Assigned task » Of the lines in the data below, write out exactly those from the one holding "Inductive operation : Type" through the one holding "(Emplace h v pos c).1)", both included.

Stored records:
# # # # #

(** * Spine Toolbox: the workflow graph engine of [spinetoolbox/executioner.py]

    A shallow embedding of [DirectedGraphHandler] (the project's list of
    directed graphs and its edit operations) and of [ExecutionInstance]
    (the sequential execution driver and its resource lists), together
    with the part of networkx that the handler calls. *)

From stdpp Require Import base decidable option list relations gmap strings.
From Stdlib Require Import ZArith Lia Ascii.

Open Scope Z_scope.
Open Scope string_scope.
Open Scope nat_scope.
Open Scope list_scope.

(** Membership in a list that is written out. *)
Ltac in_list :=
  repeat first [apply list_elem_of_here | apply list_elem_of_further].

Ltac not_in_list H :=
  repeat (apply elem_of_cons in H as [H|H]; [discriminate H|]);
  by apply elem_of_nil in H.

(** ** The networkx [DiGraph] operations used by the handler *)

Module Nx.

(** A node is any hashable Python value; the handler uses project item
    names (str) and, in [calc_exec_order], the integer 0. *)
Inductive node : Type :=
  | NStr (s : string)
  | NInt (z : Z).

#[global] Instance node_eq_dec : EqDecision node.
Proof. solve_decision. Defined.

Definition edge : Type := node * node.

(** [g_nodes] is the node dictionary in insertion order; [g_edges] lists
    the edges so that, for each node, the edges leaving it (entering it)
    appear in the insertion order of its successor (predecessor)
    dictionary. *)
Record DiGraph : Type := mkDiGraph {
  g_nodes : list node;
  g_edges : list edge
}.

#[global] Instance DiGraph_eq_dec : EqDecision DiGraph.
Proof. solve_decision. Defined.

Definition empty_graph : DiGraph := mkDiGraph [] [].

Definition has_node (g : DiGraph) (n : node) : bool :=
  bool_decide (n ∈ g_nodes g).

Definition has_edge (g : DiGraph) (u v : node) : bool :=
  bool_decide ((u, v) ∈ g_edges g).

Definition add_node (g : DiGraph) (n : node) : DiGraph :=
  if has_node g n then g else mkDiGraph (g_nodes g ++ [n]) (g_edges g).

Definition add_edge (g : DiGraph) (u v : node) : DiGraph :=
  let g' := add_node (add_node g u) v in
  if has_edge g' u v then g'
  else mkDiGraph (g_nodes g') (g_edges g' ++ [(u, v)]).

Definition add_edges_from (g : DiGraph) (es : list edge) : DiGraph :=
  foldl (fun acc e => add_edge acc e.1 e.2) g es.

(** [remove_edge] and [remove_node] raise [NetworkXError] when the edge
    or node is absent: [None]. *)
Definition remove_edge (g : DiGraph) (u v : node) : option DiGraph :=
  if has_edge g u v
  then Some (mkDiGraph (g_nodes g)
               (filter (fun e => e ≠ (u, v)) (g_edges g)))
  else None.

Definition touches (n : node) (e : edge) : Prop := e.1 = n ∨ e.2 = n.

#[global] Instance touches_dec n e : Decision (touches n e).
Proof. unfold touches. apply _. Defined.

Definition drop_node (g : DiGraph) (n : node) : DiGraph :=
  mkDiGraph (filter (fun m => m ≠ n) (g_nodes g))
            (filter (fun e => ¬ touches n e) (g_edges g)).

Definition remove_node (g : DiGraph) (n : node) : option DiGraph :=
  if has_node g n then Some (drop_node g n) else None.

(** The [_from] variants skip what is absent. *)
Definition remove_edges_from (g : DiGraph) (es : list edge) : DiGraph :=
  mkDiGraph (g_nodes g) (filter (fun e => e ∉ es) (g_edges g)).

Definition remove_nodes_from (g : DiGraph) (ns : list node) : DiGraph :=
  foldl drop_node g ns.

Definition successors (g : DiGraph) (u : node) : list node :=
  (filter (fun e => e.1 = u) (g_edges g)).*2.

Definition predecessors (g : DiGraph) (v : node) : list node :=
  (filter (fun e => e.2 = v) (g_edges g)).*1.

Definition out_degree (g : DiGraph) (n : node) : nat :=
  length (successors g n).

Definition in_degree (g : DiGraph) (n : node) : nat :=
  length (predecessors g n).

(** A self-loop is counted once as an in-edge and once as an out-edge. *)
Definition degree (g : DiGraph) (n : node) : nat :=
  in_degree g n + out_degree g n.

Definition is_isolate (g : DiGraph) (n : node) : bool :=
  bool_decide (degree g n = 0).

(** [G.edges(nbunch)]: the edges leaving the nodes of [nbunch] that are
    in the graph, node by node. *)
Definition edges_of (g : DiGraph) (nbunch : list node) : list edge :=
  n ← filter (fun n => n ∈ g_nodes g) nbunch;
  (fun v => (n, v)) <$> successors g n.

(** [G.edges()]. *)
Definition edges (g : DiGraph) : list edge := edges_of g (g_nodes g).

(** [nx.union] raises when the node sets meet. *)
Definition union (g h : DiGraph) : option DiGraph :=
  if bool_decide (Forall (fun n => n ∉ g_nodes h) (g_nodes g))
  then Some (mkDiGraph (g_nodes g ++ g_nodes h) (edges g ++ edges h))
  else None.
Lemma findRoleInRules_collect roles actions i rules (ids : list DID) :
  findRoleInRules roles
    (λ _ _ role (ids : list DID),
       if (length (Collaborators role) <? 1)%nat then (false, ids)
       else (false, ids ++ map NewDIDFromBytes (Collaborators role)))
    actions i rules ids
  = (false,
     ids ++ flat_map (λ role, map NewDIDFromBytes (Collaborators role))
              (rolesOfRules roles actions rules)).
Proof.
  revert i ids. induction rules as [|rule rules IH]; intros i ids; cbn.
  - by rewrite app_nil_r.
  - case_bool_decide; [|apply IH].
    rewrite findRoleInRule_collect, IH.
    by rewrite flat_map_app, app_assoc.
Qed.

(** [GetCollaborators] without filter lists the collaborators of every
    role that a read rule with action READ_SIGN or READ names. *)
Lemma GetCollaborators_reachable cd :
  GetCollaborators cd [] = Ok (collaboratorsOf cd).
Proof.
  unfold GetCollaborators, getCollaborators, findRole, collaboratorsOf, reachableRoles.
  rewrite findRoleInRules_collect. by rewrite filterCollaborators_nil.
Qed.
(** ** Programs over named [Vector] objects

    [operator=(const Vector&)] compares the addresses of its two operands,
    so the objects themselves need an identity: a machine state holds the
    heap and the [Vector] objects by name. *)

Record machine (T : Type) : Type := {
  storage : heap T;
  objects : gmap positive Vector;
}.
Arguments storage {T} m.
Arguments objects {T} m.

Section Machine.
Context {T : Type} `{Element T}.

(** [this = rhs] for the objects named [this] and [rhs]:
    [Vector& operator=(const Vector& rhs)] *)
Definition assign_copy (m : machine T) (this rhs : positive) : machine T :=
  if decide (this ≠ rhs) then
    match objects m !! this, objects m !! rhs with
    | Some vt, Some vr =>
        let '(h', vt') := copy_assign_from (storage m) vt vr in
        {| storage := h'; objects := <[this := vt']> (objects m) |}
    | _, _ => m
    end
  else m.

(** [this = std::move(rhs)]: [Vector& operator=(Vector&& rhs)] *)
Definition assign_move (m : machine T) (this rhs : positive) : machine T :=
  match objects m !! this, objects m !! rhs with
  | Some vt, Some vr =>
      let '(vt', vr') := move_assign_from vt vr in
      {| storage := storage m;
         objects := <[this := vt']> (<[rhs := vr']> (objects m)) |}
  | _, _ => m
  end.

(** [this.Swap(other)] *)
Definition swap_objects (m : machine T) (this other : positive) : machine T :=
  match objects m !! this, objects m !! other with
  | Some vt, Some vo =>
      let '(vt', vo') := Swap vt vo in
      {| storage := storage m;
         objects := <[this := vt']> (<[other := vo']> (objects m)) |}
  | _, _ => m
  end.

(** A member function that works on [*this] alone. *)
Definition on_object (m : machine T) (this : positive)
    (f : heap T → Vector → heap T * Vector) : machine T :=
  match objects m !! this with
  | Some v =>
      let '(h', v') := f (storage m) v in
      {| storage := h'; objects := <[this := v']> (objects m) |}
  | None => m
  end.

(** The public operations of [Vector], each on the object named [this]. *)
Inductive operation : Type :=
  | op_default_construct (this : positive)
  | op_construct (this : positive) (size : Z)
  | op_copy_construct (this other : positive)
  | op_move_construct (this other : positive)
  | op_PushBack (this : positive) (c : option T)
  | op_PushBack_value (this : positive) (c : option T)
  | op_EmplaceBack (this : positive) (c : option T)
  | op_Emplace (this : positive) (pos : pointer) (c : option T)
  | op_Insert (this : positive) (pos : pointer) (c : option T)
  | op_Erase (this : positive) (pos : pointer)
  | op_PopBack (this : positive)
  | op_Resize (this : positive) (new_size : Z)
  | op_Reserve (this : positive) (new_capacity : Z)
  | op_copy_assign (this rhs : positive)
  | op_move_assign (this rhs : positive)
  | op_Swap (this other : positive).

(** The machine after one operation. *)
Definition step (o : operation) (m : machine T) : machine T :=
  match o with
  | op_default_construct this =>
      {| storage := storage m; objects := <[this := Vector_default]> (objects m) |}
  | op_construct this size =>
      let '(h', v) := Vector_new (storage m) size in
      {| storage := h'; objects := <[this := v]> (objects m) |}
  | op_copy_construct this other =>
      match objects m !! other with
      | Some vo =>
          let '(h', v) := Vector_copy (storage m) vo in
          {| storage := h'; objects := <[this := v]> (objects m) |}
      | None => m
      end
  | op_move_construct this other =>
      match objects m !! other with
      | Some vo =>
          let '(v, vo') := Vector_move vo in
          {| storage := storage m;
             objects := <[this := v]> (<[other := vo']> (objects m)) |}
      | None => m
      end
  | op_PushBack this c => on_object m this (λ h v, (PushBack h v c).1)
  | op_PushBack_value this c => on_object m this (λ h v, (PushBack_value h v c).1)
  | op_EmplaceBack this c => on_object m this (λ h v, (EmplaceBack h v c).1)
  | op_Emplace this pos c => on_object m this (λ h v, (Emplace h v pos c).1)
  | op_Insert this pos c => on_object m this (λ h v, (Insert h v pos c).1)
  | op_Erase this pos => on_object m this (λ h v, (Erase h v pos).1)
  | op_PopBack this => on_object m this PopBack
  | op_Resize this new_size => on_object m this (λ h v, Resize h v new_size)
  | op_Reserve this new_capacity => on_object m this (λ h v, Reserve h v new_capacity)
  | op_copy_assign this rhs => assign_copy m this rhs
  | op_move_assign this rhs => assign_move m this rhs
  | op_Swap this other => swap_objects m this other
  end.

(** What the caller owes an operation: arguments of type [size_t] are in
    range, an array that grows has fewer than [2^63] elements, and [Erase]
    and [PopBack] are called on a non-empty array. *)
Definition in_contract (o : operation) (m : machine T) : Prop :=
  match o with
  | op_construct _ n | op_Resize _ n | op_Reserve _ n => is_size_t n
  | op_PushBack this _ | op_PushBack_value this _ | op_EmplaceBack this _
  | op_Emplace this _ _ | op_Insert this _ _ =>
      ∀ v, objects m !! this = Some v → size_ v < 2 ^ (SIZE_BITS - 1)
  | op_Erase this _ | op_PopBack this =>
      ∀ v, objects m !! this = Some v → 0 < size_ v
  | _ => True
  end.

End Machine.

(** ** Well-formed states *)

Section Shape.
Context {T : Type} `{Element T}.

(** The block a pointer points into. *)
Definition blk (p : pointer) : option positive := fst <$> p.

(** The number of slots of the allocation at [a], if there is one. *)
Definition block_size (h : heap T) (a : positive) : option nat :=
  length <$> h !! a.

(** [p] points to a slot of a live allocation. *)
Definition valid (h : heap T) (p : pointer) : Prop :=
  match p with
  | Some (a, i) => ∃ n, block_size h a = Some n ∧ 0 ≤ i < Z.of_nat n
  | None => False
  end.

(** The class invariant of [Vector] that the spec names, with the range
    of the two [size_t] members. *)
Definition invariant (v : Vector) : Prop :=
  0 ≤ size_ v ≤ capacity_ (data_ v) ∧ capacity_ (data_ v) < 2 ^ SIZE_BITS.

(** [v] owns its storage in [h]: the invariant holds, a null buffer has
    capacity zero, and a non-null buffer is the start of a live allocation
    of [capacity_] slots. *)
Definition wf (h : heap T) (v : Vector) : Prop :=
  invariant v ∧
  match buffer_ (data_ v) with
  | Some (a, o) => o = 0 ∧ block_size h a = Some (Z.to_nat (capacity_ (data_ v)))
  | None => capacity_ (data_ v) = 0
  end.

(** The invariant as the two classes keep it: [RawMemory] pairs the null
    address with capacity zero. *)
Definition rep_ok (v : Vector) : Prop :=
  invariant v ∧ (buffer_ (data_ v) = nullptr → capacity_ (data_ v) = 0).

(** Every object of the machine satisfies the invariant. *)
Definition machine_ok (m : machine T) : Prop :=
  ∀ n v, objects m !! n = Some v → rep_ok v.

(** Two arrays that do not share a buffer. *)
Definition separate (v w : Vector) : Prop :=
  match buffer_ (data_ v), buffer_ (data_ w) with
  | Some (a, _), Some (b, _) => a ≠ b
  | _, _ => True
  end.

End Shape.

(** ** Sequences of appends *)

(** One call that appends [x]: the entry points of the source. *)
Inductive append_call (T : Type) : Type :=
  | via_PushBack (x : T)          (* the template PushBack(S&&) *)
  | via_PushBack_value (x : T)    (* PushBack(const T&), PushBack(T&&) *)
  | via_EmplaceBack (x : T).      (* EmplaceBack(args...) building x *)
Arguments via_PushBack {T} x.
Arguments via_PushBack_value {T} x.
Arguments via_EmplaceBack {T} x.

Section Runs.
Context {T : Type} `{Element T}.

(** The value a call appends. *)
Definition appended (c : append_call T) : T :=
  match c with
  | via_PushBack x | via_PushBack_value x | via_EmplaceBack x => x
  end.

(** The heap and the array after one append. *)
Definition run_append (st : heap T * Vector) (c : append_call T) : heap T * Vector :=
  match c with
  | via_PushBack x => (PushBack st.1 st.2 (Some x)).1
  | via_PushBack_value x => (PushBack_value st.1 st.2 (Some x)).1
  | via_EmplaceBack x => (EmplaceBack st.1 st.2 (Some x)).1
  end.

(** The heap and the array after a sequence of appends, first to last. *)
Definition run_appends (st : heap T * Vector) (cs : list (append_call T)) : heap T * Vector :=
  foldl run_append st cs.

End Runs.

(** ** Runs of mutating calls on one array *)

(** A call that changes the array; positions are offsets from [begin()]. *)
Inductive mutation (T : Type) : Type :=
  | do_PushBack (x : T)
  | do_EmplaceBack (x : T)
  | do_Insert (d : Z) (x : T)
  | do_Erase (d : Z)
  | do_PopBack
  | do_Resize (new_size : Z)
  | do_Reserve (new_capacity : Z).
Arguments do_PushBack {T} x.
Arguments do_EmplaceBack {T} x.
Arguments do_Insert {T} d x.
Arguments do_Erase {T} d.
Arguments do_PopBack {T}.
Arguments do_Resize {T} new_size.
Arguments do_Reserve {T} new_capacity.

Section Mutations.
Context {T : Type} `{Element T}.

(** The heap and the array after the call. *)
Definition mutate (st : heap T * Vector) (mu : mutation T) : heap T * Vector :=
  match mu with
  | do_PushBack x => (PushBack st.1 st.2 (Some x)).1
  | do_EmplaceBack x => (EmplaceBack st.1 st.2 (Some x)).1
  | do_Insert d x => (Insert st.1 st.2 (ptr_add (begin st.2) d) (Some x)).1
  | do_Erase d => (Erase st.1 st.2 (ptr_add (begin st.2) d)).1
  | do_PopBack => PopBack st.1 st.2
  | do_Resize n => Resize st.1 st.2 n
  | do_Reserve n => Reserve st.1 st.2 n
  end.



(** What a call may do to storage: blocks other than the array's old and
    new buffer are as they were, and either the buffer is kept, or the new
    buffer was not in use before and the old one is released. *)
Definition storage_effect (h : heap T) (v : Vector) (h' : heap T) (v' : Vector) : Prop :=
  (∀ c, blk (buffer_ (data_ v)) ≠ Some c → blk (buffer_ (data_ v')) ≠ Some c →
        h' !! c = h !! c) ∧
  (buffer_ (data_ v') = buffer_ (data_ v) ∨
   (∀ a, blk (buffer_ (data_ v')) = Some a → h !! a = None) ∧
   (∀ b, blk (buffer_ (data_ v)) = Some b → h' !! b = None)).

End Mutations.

# # # # #

Task output »
Inductive operation : Type :=
  | op_default_construct (this : positive)
  | op_construct (this : positive) (size : Z)
  | op_copy_construct (this other : positive)
  | op_move_construct (this other : positive)
  | op_PushBack (this : positive) (c : option T)
  | op_PushBack_value (this : positive) (c : option T)
  | op_EmplaceBack (this : positive) (c : option T)
  | op_Emplace (this : positive) (pos : pointer) (c : option T)
  | op_Insert (this : positive) (pos : pointer) (c : option T)
  | op_Erase (this : positive) (pos : pointer)
  | op_PopBack (this : positive)
  | op_Resize (this : positive) (new_size : Z)
  | op_Reserve (this : positive) (new_capacity : Z)
  | op_copy_assign (this rhs : positive)
  | op_move_assign (this rhs : positive)
  | op_Swap (this other : positive).

(** The machine after one operation. *)
Definition step (o : operation) (m : machine T) : machine T :=
  match o with
  | op_default_construct this =>
      {| storage := storage m; objects := <[this := Vector_default]> (objects m) |}
  | op_construct this size =>
      let '(h', v) := Vector_new (storage m) size in
      {| storage := h'; objects := <[this := v]> (objects m) |}
  | op_copy_construct this other =>
      match objects m !! other with
      | Some vo =>
          let '(h', v) := Vector_copy (storage m) vo in
          {| storage := h'; objects := <[this := v]> (objects m) |}
      | None => m
      end
  | op_move_construct this other =>
      match objects m !! other with
      | Some vo =>
          let '(v, vo') := Vector_move vo in
          {| storage := storage m;
             objects := <[this := v]> (<[other := vo']> (objects m)) |}
      | None => m
      end
  | op_PushBack this c => on_object m this (λ h v, (PushBack h v c).1)
  | op_PushBack_value this c => on_object m this (λ h v, (PushBack_value h v c).1)
  | op_EmplaceBack this c => on_object m this (λ h v, (EmplaceBack h v c).1)
  | op_Emplace this pos c => on_object m this (λ h v, (Emplace h v pos c).1)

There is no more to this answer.